Collected data entries:
+===+

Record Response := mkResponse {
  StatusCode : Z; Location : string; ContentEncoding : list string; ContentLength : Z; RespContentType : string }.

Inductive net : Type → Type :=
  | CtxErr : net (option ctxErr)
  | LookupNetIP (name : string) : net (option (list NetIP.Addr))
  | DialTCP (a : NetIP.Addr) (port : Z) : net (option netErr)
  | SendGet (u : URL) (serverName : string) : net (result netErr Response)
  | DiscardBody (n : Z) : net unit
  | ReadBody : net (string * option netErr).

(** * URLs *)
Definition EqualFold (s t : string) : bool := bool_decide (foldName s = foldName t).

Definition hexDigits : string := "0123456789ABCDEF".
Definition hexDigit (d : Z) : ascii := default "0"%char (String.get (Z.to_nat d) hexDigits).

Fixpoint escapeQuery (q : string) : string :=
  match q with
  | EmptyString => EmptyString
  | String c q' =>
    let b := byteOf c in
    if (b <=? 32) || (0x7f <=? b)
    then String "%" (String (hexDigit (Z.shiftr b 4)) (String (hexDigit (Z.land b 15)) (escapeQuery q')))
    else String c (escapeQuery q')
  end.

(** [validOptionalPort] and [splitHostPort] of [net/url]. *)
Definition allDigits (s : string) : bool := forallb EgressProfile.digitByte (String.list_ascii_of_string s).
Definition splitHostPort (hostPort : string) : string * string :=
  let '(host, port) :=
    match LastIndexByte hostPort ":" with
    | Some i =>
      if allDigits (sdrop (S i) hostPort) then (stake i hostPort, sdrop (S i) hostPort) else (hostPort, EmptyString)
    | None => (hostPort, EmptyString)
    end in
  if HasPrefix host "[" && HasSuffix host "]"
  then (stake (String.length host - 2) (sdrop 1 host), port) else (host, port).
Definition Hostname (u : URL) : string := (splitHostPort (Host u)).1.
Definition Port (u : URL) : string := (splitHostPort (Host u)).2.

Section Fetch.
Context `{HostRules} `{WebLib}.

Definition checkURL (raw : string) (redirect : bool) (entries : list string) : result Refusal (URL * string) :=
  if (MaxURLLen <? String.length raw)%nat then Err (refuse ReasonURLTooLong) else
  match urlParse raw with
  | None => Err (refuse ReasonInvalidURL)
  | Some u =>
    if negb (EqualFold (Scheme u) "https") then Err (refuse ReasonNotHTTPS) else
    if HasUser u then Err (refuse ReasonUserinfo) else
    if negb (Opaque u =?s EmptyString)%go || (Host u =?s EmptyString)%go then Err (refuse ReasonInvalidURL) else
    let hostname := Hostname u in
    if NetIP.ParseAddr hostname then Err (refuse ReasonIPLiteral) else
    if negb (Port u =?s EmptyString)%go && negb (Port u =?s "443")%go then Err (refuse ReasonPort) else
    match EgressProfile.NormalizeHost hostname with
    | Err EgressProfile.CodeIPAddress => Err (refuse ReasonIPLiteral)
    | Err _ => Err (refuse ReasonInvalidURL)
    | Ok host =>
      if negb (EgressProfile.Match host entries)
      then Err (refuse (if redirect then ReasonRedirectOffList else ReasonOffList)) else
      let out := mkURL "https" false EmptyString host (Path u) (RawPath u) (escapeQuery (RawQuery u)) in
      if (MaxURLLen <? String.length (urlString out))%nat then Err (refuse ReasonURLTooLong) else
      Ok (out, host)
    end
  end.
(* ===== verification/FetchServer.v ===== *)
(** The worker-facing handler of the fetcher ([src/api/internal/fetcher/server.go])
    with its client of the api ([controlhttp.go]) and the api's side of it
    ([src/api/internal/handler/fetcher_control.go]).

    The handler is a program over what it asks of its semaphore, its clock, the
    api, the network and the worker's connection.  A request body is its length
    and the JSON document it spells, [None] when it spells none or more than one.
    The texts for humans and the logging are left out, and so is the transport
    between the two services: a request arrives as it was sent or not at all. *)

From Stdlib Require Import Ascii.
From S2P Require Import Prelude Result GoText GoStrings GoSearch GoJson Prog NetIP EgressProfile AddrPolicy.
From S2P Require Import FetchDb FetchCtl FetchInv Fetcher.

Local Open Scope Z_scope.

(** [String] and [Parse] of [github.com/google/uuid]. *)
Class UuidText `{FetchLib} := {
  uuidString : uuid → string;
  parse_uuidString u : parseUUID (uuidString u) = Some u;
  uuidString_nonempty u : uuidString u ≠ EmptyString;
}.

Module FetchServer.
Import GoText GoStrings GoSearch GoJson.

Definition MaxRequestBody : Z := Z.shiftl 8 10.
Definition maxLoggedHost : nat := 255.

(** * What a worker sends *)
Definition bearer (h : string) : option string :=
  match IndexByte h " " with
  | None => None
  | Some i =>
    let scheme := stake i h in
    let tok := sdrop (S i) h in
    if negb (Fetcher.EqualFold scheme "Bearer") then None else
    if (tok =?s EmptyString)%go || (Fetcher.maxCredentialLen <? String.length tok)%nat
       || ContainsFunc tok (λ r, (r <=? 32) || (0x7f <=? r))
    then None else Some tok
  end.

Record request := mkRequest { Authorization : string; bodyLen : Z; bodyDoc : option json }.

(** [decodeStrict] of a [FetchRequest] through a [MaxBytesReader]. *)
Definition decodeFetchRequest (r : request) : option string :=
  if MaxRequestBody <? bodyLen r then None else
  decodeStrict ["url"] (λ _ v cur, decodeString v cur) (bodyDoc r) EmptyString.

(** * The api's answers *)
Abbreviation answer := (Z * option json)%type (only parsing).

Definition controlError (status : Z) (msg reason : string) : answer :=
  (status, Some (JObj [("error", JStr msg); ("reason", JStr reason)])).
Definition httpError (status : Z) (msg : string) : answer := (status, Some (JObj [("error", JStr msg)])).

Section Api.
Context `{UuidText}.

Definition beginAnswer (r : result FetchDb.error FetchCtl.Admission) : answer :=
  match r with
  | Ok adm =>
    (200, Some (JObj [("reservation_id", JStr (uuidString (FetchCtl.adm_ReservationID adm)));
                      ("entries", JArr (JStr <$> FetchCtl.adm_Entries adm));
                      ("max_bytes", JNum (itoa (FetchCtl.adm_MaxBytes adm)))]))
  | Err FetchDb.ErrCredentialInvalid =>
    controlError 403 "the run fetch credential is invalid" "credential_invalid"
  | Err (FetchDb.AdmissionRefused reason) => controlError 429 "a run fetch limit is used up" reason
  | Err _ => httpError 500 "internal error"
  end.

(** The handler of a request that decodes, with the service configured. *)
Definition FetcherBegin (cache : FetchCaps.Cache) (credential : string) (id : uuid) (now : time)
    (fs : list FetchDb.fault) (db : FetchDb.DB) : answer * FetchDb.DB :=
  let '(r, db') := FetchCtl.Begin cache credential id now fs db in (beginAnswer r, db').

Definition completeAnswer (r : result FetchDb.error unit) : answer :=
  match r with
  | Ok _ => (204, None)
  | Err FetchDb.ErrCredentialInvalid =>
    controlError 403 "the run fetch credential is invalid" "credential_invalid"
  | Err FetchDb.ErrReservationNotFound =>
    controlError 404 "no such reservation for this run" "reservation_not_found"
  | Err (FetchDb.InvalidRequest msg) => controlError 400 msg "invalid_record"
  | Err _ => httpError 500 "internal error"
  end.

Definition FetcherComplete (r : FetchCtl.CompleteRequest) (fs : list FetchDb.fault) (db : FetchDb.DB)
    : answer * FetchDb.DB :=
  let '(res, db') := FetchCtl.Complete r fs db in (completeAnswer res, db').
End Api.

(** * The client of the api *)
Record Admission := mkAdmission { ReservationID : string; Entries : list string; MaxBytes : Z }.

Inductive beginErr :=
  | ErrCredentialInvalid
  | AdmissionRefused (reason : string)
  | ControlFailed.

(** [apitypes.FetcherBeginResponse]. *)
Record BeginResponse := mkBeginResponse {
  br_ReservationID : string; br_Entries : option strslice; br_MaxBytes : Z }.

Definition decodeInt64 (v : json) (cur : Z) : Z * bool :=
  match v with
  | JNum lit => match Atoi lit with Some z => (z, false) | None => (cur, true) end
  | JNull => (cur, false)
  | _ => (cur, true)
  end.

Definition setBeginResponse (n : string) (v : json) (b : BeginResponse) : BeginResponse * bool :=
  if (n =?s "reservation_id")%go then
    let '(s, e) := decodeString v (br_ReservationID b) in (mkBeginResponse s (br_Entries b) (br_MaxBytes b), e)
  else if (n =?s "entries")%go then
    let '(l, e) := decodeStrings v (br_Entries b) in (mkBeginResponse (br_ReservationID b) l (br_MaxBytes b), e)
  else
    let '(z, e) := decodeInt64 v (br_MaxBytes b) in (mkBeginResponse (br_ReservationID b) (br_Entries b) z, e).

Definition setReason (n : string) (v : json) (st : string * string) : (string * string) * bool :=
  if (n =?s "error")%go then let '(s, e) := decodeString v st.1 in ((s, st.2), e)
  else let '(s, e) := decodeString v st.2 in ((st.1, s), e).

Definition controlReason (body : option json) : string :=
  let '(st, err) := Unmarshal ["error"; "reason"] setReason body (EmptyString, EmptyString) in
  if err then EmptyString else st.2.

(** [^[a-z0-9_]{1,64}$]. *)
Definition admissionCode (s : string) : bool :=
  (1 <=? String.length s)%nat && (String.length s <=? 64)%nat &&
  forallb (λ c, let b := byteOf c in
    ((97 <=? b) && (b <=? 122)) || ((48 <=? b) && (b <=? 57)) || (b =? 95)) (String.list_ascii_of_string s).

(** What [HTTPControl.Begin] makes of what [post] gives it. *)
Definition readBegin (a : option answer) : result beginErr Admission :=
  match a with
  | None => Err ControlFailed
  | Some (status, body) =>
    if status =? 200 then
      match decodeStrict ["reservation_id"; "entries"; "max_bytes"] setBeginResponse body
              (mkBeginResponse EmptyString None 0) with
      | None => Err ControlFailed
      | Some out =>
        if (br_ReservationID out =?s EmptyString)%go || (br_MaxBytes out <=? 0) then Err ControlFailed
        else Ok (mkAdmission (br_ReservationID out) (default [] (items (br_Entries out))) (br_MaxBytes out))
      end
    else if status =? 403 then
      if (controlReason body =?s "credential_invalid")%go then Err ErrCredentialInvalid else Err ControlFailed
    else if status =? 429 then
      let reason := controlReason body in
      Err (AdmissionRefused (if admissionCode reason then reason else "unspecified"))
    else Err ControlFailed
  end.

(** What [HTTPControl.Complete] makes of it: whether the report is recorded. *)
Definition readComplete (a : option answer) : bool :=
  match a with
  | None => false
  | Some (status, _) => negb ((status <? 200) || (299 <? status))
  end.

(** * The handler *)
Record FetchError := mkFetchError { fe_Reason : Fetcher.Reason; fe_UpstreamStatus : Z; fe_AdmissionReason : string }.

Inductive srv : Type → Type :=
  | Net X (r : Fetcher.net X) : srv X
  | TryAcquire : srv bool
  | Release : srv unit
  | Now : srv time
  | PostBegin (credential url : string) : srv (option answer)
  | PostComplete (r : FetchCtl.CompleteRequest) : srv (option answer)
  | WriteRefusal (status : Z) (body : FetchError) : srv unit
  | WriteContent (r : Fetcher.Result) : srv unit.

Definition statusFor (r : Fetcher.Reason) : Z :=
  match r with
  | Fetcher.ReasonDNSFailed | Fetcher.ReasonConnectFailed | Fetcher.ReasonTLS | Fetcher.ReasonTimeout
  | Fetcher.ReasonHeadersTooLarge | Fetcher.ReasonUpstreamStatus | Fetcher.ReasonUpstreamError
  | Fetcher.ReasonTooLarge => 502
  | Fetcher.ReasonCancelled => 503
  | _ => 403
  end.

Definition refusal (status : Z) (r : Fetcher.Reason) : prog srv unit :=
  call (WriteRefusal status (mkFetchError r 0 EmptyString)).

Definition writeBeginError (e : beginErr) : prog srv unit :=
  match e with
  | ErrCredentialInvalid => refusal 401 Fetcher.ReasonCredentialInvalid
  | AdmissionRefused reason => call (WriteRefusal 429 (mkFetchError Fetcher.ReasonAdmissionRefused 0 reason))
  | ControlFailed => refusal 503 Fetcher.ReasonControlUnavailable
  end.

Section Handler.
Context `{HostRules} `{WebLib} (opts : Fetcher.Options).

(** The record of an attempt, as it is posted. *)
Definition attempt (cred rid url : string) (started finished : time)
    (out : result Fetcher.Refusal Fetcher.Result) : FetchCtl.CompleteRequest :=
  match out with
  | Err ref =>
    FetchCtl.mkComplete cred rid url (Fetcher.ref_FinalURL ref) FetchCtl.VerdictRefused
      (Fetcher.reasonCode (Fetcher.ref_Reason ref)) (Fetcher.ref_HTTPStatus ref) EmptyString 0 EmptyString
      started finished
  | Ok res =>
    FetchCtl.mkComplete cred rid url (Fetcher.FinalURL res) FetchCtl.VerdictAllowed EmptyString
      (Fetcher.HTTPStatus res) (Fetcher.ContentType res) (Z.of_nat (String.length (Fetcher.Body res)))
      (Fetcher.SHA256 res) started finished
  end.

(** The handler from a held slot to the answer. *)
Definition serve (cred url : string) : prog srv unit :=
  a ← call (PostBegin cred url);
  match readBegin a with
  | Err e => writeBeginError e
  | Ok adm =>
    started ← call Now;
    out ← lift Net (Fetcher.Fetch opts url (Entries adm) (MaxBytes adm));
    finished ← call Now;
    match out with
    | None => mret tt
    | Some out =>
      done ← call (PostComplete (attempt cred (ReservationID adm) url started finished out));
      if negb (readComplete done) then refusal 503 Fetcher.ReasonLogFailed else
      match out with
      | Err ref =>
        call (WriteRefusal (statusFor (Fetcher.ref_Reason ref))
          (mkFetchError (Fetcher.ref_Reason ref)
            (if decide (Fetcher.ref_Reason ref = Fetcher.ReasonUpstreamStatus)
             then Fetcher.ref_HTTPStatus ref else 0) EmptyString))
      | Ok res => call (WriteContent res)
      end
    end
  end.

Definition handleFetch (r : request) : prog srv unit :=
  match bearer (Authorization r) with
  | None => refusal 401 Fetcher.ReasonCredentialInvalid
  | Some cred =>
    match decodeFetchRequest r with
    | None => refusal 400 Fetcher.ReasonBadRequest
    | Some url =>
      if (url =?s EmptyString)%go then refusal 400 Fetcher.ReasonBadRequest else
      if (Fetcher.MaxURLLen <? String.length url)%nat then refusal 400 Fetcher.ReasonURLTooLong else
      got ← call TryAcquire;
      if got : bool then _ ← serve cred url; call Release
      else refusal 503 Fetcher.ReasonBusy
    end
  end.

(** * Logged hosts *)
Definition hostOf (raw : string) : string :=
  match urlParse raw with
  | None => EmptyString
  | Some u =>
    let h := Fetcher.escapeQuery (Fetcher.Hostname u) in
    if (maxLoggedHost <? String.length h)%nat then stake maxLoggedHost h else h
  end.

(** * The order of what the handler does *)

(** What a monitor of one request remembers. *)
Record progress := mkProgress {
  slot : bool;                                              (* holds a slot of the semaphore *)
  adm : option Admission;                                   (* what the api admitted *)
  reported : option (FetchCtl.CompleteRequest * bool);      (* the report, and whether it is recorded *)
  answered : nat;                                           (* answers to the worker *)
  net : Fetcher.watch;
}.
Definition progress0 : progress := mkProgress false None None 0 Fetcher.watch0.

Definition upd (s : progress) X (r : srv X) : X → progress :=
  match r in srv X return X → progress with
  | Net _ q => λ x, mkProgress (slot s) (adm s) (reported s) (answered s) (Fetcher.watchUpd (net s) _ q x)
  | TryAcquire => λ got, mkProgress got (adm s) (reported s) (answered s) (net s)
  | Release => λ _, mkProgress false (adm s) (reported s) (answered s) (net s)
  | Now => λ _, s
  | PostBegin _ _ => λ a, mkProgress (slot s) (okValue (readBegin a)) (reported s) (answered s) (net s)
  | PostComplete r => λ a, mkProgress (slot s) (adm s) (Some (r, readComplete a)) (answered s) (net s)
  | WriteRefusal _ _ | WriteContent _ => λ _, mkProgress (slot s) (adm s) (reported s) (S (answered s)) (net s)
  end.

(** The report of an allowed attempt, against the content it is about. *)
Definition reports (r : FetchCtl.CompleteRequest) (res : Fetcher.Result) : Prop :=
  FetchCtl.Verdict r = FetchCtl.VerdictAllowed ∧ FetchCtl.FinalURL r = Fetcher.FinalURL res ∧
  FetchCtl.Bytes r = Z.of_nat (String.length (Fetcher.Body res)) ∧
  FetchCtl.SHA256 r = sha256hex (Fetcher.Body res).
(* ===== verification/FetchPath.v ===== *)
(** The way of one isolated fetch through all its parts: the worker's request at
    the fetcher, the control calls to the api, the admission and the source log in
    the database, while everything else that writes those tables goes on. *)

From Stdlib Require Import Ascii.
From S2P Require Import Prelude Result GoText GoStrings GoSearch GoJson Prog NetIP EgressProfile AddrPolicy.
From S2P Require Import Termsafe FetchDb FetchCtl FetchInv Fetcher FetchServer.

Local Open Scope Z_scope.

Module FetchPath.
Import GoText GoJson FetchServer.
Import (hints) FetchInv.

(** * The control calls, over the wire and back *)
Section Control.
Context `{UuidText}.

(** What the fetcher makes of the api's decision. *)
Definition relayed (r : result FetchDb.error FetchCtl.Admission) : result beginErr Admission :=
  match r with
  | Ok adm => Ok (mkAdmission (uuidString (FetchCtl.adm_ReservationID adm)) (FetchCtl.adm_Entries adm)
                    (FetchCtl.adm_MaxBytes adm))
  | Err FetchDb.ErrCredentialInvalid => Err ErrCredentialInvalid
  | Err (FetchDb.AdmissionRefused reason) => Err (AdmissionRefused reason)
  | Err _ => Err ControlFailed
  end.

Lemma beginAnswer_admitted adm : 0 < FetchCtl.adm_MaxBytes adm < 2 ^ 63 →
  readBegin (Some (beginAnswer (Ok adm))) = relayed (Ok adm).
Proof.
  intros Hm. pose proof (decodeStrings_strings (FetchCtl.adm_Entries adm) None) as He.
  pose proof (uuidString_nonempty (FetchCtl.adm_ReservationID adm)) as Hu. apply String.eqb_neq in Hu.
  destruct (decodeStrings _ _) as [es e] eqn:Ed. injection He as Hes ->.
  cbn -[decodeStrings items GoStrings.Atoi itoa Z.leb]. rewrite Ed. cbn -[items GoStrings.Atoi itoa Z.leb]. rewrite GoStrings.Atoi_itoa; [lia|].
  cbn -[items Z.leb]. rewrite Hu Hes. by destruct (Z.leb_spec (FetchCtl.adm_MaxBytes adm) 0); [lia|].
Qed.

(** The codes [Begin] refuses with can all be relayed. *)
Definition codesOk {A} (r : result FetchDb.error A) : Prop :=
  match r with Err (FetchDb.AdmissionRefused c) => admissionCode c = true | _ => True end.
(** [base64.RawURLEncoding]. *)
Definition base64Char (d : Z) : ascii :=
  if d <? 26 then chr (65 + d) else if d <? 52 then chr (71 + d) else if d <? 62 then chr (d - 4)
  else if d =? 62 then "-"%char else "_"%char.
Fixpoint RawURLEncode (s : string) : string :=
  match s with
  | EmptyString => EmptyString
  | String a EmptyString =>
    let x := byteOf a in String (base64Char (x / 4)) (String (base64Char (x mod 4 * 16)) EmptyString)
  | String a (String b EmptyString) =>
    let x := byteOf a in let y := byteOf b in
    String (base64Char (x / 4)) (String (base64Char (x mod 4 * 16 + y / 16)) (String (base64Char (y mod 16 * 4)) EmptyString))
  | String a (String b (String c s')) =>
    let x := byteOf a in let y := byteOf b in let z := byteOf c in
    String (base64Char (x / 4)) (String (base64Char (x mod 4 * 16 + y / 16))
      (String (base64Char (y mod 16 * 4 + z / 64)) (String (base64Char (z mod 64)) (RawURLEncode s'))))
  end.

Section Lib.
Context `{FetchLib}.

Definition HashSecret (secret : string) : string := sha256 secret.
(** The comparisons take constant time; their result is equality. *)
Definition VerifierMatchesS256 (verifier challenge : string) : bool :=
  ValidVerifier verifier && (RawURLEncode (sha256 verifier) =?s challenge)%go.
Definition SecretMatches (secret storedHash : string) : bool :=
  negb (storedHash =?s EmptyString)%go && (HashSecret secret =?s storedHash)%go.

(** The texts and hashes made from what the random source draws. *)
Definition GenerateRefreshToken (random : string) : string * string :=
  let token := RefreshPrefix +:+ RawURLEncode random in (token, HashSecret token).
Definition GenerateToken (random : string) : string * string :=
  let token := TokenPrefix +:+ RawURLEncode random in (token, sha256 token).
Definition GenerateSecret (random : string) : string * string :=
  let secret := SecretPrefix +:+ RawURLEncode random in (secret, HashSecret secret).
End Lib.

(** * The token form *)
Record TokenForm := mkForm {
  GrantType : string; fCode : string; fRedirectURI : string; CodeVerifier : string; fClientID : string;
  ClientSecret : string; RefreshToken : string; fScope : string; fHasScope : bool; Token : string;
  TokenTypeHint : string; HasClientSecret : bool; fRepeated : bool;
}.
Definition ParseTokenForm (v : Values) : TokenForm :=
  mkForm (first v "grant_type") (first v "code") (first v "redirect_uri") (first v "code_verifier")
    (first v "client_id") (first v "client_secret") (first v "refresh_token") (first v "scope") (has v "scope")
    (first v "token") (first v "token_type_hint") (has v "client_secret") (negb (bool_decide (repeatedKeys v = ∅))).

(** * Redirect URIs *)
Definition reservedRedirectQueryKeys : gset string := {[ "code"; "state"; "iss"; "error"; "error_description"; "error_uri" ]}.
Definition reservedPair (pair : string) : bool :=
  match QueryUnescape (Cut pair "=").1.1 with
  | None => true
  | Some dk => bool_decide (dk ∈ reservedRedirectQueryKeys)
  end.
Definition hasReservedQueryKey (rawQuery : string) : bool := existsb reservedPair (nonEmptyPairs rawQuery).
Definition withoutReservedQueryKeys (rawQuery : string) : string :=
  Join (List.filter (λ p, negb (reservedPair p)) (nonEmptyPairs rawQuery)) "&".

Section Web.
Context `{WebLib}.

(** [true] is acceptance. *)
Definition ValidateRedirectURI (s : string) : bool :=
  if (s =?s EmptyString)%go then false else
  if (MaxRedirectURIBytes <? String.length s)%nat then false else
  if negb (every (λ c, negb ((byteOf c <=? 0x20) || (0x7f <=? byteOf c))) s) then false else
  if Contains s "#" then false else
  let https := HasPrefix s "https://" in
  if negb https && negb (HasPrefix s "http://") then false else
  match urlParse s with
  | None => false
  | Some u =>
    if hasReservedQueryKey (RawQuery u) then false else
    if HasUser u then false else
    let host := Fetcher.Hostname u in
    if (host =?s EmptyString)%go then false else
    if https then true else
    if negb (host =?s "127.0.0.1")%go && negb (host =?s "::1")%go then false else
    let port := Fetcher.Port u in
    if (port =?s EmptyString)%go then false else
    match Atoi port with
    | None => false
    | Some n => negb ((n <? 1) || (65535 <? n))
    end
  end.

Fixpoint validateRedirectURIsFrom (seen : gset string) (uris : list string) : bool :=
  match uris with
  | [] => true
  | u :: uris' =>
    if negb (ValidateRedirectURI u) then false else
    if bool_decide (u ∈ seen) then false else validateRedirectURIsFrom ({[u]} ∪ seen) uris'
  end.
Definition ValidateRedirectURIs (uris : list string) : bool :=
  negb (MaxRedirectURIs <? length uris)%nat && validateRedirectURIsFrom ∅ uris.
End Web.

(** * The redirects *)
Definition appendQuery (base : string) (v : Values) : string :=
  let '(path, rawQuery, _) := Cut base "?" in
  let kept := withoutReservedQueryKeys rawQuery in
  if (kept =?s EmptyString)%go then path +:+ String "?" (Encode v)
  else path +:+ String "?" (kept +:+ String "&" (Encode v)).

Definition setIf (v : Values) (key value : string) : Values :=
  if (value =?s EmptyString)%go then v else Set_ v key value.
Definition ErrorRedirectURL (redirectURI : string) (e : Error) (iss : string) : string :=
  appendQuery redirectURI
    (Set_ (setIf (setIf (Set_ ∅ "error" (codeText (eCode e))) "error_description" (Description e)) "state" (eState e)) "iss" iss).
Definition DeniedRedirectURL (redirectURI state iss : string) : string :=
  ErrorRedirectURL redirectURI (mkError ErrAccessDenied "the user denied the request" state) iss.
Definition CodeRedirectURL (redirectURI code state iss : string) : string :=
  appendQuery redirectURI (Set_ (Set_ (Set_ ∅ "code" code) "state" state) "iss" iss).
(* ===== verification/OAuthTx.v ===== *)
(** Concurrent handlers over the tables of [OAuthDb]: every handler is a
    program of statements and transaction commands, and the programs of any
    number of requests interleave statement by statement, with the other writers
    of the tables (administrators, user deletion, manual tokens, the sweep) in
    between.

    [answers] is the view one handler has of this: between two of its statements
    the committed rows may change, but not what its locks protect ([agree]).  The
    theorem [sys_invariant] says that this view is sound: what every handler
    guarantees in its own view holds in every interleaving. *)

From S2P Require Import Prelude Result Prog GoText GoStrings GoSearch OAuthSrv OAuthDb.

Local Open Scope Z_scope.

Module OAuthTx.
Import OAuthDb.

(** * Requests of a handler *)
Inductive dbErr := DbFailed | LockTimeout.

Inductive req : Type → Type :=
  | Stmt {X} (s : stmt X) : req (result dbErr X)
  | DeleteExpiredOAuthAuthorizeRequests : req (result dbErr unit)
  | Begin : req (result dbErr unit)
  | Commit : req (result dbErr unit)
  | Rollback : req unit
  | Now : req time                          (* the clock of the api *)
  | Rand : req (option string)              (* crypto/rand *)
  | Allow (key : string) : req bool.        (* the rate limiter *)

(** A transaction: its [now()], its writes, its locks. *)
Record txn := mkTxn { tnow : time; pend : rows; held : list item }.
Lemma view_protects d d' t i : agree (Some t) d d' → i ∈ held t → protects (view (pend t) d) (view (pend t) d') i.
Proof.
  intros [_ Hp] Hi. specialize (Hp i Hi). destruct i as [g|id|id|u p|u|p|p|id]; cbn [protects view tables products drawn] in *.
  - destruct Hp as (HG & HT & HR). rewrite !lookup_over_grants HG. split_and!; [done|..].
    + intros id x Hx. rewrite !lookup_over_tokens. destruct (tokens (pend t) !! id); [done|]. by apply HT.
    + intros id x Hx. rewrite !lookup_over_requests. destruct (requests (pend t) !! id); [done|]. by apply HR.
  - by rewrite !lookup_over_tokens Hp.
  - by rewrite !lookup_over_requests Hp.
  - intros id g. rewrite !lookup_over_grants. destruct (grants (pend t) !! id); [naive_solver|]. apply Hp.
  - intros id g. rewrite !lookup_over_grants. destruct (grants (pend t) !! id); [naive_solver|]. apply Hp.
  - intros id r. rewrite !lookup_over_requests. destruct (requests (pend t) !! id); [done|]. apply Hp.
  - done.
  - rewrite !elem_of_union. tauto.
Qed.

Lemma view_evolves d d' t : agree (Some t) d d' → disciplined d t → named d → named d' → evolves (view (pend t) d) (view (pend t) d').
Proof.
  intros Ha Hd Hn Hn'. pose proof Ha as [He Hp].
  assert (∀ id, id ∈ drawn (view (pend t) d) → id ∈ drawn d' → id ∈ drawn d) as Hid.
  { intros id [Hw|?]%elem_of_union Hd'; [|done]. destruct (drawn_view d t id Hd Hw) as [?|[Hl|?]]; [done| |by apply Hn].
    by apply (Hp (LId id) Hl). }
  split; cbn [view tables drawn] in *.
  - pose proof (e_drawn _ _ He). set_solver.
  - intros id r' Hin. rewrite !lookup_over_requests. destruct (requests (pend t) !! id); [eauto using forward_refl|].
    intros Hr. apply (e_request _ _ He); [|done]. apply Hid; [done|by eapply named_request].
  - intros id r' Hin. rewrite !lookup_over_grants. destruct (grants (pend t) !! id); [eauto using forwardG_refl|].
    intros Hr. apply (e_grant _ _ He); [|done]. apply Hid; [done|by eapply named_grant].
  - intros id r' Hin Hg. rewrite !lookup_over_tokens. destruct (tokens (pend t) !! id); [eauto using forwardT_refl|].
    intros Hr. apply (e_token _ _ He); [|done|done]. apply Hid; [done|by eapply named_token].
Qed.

+===+

■ WHAT IS EXPECTED
Among the records above, a stretch begins at the line containing "((s, st.2), e)" and ends at the line containing "Now : srv time". Restate that stretch word for word, and nothing else.

■ REPLY
  if (n =?s "error")%go then let '(s, e) := decodeString v st.1 in ((s, st.2), e)
  else let '(s, e) := decodeString v st.2 in ((st.1, s), e).

Definition controlReason (body : option json) : string :=
  let '(st, err) := Unmarshal ["error"; "reason"] setReason body (EmptyString, EmptyString) in
  if err then EmptyString else st.2.

(** [^[a-z0-9_]{1,64}$]. *)
Definition admissionCode (s : string) : bool :=
  (1 <=? String.length s)%nat && (String.length s <=? 64)%nat &&
  forallb (λ c, let b := byteOf c in
    ((97 <=? b) && (b <=? 122)) || ((48 <=? b) && (b <=? 57)) || (b =? 95)) (String.list_ascii_of_string s).

(** What [HTTPControl.Begin] makes of what [post] gives it. *)
Definition readBegin (a : option answer) : result beginErr Admission :=
  match a with
  | None => Err ControlFailed
  | Some (status, body) =>
    if status =? 200 then
      match decodeStrict ["reservation_id"; "entries"; "max_bytes"] setBeginResponse body
              (mkBeginResponse EmptyString None 0) with
      | None => Err ControlFailed
      | Some out =>
        if (br_ReservationID out =?s EmptyString)%go || (br_MaxBytes out <=? 0) then Err ControlFailed
        else Ok (mkAdmission (br_ReservationID out) (default [] (items (br_Entries out))) (br_MaxBytes out))
      end
    else if status =? 403 then
      if (controlReason body =?s "credential_invalid")%go then Err ErrCredentialInvalid else Err ControlFailed
    else if status =? 429 then
      let reason := controlReason body in
      Err (AdmissionRefused (if admissionCode reason then reason else "unspecified"))
    else Err ControlFailed
  end.

(** What [HTTPControl.Complete] makes of it: whether the report is recorded. *)
Definition readComplete (a : option answer) : bool :=
  match a with
  | None => false
  | Some (status, _) => negb ((status <? 200) || (299 <? status))
  end.

(** * The handler *)
Record FetchError := mkFetchError { fe_Reason : Fetcher.Reason; fe_UpstreamStatus : Z; fe_AdmissionReason : string }.

Inductive srv : Type → Type :=
  | Net X (r : Fetcher.net X) : srv X
  | TryAcquire : srv bool
  | Release : srv unit
  | Now : srv time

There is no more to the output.